*** Opening Input data ***

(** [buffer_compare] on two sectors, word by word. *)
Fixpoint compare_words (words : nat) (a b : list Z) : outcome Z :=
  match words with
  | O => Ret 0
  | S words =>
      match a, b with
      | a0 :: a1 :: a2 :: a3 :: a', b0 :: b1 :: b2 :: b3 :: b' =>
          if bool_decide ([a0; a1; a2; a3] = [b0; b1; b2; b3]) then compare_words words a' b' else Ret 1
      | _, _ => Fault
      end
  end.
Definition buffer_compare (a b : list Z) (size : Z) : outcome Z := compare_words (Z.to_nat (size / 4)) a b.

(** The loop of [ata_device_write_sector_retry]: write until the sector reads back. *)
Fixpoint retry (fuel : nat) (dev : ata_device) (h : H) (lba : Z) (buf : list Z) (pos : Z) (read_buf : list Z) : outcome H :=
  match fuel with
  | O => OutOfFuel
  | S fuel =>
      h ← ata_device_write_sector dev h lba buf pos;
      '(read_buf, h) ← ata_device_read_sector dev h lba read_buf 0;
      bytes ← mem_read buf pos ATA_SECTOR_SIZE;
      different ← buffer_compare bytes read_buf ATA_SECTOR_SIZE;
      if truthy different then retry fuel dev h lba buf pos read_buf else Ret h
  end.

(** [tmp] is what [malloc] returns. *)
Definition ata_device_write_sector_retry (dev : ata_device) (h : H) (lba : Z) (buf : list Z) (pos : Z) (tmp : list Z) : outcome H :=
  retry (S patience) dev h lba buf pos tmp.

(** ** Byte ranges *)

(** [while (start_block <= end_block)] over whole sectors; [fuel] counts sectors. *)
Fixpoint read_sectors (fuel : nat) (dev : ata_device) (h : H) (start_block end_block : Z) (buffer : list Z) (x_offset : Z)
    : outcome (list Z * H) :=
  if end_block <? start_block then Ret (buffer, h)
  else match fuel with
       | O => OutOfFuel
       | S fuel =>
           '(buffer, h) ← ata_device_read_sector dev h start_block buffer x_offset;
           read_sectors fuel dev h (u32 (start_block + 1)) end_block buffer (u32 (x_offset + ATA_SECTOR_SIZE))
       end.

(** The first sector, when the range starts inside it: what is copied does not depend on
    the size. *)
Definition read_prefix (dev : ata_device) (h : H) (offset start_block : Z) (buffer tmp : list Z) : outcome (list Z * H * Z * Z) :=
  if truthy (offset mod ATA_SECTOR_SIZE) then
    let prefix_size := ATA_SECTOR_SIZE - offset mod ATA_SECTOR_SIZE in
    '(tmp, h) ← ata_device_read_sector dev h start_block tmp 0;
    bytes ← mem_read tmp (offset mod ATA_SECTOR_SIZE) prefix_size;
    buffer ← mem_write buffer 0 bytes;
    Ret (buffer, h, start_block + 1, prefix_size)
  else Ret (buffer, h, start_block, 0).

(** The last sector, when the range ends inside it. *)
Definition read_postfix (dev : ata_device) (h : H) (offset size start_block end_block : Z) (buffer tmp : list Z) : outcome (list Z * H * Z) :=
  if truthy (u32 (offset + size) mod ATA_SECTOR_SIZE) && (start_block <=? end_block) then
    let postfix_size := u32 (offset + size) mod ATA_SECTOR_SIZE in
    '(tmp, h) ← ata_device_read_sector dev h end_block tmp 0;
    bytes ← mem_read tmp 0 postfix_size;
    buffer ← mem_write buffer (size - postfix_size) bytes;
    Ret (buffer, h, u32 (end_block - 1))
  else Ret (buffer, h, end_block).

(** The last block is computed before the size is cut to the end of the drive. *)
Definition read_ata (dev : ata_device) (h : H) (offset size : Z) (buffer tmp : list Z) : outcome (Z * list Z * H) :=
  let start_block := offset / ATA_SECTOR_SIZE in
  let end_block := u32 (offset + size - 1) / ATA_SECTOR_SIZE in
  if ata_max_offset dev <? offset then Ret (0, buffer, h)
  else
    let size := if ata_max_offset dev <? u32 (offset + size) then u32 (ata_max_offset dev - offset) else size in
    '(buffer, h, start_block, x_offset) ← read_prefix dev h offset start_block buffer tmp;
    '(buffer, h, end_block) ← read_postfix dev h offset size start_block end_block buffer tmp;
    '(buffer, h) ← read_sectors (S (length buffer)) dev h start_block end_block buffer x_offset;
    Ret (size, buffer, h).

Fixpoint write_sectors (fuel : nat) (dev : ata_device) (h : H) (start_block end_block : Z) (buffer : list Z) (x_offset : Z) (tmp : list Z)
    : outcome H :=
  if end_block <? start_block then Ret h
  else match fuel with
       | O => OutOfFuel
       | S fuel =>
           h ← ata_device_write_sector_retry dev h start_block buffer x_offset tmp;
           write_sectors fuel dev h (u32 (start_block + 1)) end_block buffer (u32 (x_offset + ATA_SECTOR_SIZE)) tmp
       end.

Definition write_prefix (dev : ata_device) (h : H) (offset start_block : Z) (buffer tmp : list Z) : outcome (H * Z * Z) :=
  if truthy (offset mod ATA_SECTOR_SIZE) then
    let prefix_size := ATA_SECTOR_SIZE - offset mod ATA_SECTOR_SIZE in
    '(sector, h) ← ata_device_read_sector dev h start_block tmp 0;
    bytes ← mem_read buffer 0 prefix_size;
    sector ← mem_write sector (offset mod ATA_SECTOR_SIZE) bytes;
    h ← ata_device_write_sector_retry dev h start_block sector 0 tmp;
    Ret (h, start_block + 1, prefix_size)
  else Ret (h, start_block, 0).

*** Closing Input data ***

Search the data above for the string "what" and report each line that holds it.

(** [tmp] is what [malloc] returns. *)
(** The first sector, when the range starts inside it: what is copied does not depend on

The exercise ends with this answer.